(Assignment): Where the records below reach the line containing "Definition InformerFor (t", start transcribing, and end with the line containing "Record peerpodVolumeInformer := mkPeerpodVolumeInformer", exactly and with nothing else added.

Top of Records

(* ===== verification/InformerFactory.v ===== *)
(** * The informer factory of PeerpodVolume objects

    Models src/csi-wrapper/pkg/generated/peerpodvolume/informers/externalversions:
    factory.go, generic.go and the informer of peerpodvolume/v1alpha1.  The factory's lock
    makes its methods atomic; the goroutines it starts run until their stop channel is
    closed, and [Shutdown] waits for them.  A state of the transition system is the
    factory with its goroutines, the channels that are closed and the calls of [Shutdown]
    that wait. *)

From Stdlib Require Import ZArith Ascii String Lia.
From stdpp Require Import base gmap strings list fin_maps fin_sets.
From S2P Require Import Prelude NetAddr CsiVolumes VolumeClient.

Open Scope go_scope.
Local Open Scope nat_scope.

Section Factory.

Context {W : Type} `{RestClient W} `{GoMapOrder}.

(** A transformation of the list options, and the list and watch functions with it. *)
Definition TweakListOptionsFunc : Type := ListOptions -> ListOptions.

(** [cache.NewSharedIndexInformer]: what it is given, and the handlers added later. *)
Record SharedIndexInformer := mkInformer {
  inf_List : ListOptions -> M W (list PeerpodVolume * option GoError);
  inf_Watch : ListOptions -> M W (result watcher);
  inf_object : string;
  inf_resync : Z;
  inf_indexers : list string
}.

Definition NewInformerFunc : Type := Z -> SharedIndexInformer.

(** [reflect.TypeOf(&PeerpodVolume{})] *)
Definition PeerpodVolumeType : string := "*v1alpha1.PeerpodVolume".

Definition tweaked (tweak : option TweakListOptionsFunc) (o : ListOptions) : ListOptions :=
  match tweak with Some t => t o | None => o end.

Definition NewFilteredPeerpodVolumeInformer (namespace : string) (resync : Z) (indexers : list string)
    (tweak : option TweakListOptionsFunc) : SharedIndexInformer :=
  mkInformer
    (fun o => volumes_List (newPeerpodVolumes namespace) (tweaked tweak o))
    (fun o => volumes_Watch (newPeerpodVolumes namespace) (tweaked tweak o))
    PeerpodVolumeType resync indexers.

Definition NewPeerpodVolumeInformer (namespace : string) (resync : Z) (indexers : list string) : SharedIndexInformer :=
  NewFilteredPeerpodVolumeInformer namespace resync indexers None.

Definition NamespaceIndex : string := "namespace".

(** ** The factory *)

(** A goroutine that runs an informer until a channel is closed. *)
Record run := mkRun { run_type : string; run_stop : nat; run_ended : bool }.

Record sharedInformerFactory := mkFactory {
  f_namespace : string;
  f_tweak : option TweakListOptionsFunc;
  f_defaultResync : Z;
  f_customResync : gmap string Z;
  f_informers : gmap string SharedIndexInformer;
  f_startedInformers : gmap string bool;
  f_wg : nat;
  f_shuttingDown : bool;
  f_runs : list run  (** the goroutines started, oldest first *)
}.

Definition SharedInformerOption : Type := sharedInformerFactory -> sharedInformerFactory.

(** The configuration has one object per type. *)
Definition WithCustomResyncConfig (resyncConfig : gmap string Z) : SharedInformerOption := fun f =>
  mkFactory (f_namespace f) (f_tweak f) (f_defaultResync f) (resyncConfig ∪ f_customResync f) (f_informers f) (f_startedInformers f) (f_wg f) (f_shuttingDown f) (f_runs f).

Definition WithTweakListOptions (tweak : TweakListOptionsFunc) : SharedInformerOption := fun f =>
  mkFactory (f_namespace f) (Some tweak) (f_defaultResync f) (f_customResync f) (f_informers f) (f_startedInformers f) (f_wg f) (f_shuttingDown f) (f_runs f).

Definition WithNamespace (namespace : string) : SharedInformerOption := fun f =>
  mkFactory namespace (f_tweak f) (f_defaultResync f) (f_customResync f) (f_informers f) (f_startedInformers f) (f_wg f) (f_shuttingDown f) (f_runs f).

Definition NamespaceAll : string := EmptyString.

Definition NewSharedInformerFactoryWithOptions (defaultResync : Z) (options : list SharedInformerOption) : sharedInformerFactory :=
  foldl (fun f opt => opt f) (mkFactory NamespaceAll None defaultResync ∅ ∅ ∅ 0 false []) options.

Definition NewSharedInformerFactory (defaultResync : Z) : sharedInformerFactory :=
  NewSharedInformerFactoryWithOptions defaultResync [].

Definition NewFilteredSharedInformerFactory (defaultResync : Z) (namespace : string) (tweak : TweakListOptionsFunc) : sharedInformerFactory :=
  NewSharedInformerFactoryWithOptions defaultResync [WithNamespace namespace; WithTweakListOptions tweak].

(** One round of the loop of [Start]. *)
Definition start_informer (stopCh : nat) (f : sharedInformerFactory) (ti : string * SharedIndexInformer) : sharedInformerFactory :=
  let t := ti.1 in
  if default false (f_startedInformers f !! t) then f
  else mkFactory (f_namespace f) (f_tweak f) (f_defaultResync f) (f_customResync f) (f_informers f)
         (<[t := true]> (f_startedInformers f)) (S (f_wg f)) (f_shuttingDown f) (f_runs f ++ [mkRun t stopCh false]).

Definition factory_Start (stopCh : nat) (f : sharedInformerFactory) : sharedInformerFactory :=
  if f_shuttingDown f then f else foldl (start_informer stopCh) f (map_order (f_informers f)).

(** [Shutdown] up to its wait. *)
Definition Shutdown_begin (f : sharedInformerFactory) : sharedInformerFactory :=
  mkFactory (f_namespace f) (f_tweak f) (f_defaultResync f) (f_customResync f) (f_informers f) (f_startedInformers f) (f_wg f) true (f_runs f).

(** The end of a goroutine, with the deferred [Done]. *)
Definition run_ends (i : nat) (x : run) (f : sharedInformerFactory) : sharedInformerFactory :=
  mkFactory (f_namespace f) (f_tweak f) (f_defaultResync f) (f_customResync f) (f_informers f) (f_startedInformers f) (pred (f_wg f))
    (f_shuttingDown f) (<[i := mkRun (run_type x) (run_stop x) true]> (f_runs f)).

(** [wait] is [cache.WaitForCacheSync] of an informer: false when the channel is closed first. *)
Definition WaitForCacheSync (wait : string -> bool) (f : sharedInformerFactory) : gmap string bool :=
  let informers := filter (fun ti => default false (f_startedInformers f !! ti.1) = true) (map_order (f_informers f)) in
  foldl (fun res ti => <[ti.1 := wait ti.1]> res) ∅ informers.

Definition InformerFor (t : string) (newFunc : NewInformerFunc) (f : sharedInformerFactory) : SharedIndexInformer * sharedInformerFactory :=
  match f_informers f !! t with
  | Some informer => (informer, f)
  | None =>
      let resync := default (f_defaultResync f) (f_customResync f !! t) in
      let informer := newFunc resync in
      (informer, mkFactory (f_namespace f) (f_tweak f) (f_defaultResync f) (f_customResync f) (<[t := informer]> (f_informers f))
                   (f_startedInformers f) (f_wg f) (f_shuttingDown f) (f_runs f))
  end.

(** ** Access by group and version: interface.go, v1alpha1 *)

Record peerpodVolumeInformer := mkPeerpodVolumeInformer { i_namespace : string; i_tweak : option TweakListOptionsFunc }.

Bottom of Records
Top of Records

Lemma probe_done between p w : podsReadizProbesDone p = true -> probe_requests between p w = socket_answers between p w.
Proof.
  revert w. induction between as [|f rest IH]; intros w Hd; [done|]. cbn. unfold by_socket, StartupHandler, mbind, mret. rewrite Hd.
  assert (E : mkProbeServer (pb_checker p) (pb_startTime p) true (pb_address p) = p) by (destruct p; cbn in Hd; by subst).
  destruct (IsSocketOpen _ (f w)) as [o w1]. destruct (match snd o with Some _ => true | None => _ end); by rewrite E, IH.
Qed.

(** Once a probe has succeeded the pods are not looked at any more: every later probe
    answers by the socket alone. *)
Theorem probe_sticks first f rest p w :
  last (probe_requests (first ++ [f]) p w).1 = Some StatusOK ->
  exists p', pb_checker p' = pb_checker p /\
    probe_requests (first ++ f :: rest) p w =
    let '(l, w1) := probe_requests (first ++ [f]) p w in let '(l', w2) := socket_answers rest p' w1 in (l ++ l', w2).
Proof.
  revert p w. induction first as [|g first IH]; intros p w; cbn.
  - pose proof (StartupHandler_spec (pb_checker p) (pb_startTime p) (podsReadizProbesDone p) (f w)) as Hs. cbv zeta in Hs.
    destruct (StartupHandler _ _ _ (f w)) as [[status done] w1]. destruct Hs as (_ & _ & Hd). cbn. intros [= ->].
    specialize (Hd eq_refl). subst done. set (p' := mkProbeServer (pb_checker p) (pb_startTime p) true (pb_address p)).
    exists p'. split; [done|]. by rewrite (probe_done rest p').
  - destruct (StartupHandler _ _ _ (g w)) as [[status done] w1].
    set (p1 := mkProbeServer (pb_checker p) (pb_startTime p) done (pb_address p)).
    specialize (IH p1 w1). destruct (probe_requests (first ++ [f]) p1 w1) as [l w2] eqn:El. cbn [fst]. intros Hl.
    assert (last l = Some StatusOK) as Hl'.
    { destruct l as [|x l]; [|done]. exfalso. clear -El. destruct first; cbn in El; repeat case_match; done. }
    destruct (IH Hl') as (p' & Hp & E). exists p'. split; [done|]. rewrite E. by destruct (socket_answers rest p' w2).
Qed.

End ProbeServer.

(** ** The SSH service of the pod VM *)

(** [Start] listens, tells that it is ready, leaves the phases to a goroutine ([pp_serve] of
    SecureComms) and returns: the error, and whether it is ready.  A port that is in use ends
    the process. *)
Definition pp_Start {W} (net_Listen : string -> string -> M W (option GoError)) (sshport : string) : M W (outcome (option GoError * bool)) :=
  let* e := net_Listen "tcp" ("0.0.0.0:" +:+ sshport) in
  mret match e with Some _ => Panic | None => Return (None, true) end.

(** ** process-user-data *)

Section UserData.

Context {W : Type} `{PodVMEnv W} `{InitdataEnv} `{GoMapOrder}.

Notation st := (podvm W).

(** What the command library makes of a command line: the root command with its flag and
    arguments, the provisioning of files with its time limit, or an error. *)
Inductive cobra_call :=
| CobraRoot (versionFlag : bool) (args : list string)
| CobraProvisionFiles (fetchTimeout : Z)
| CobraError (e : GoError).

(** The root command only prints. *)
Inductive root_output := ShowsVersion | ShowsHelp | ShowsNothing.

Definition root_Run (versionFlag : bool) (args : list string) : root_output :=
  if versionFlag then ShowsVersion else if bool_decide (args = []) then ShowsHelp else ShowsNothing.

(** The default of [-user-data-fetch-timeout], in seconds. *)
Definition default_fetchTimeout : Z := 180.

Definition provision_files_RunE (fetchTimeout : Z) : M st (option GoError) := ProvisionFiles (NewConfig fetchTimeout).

Bottom of Records

(Your solution):
Definition InformerFor (t : string) (newFunc : NewInformerFunc) (f : sharedInformerFactory) : SharedIndexInformer * sharedInformerFactory :=
  match f_informers f !! t with
  | Some informer => (informer, f)
  | None =>
      let resync := default (f_defaultResync f) (f_customResync f !! t) in
      let informer := newFunc resync in
      (informer, mkFactory (f_namespace f) (f_tweak f) (f_defaultResync f) (f_customResync f) (<[t := informer]> (f_informers f))
                   (f_startedInformers f) (f_wg f) (f_shuttingDown f) (f_runs f))
  end.

(** ** Access by group and version: interface.go, v1alpha1 *)

Record peerpodVolumeInformer := mkPeerpodVolumeInformer { i_namespace : string; i_tweak : option TweakListOptionsFunc }.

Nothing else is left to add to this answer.